▸ Exercise aim
Take the material below and reproduce, word for word, only the lines from the line with "Lemma reading_step st" through the line with "- apply Forall_app_2;".

·····

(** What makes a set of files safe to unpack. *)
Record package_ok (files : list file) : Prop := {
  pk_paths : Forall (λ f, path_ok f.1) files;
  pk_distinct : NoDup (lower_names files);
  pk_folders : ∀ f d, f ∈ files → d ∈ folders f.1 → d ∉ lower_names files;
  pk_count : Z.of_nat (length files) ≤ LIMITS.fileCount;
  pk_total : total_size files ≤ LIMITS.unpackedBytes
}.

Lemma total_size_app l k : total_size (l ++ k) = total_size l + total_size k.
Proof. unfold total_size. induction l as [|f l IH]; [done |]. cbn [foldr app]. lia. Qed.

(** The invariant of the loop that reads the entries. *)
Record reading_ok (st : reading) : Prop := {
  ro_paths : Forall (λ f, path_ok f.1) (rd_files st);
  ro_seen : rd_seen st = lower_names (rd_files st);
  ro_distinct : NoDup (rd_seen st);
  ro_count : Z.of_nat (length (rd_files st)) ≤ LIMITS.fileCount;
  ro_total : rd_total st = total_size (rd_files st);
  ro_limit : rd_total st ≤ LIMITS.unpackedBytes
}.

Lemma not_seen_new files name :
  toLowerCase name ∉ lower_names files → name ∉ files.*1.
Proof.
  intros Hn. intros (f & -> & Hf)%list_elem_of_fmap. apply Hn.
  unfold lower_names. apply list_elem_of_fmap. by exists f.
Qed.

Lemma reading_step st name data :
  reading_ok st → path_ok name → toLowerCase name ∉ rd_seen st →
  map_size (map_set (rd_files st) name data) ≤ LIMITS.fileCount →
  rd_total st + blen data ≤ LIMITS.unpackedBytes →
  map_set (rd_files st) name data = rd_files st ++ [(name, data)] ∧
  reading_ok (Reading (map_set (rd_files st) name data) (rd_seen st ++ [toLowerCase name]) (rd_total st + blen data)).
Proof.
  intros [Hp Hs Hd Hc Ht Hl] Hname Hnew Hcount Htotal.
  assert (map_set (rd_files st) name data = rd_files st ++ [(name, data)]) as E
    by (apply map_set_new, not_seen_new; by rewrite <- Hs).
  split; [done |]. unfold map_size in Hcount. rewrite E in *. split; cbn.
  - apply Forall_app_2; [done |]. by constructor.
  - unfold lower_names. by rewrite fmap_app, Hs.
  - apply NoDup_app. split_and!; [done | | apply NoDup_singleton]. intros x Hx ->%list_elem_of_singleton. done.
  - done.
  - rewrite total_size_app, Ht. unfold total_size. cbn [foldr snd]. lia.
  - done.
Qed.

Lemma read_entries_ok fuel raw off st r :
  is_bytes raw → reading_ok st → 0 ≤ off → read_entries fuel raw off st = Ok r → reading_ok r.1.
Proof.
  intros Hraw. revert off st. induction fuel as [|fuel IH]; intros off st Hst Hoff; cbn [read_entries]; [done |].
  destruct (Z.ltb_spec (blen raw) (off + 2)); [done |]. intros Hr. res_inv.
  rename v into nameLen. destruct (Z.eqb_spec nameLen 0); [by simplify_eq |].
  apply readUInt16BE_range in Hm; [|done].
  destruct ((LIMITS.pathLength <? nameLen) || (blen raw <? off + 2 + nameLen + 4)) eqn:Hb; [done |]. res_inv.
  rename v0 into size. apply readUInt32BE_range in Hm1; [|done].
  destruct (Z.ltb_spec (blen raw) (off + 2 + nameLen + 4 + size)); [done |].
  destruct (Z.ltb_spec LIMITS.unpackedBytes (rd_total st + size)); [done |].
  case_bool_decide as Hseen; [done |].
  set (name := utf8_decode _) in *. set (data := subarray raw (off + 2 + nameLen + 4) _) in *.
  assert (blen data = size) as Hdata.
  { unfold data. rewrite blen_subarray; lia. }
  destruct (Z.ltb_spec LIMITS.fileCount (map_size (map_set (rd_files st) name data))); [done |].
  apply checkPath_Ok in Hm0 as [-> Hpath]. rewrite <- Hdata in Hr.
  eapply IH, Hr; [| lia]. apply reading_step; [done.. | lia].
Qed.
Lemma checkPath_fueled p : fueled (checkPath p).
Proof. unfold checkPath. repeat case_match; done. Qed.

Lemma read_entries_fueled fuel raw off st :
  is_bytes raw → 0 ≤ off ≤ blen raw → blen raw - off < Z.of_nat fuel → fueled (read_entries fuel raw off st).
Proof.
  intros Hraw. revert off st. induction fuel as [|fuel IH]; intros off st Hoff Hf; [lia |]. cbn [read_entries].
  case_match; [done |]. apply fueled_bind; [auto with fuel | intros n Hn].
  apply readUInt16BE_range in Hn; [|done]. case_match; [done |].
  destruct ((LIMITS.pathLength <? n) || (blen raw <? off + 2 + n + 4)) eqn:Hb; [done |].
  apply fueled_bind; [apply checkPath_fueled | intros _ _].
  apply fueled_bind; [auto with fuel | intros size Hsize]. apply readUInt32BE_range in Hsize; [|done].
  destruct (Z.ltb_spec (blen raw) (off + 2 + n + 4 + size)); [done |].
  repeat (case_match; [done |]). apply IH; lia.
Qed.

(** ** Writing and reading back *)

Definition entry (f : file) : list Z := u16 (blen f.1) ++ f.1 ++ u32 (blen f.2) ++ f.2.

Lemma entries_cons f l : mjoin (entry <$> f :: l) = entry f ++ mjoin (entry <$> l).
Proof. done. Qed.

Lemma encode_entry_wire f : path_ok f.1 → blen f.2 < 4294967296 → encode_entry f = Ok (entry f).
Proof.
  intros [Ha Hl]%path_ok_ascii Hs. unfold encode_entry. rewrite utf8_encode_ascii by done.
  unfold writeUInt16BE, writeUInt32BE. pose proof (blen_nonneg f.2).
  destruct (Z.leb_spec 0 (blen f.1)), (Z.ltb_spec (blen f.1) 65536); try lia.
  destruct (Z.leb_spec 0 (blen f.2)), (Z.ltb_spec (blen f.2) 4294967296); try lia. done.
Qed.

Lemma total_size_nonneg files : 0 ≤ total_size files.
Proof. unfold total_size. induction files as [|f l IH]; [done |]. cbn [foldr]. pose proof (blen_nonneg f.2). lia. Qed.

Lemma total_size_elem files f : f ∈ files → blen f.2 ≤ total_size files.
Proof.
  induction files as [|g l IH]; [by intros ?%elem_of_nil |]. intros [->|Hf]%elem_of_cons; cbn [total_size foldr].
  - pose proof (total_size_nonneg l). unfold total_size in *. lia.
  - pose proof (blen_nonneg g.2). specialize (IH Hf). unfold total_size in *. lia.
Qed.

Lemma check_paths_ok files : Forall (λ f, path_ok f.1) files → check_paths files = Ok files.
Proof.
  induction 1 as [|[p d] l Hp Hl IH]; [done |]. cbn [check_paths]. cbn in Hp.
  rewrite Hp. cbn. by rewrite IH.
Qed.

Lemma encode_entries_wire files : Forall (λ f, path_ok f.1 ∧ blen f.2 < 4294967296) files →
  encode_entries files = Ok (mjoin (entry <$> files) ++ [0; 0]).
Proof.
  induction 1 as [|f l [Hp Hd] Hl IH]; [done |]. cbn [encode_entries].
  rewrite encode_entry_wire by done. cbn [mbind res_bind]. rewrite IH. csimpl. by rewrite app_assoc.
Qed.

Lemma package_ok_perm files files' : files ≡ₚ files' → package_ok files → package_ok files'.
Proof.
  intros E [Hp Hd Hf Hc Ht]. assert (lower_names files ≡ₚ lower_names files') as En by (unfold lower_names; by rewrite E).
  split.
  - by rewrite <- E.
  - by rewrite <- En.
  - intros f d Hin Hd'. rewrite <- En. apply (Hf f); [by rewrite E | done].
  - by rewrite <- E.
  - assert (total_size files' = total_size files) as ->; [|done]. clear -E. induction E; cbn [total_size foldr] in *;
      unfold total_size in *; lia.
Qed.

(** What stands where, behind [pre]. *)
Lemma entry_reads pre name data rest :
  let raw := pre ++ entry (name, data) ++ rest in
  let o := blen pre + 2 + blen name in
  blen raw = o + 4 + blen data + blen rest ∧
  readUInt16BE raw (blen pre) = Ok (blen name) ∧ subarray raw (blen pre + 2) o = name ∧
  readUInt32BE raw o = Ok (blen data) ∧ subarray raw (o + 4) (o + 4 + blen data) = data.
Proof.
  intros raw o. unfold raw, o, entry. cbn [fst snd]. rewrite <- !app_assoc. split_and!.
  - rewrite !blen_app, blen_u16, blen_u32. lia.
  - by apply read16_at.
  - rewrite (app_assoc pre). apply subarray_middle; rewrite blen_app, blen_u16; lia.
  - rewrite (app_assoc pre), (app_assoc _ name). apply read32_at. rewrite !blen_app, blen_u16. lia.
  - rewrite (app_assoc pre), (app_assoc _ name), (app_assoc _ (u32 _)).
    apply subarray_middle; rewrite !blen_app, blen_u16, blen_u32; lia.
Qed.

·····

▸ Task solution
Lemma reading_step st name data :
  reading_ok st → path_ok name → toLowerCase name ∉ rd_seen st →
  map_size (map_set (rd_files st) name data) ≤ LIMITS.fileCount →
  rd_total st + blen data ≤ LIMITS.unpackedBytes →
  map_set (rd_files st) name data = rd_files st ++ [(name, data)] ∧
  reading_ok (Reading (map_set (rd_files st) name data) (rd_seen st ++ [toLowerCase name]) (rd_total st + blen data)).
Proof.
  intros [Hp Hs Hd Hc Ht Hl] Hname Hnew Hcount Htotal.
  assert (map_set (rd_files st) name data = rd_files st ++ [(name, data)]) as E
    by (apply map_set_new, not_seen_new; by rewrite <- Hs).
  split; [done |]. unfold map_size in Hcount. rewrite E in *. split; cbn.
  - apply Forall_app_2; [done |]. by constructor.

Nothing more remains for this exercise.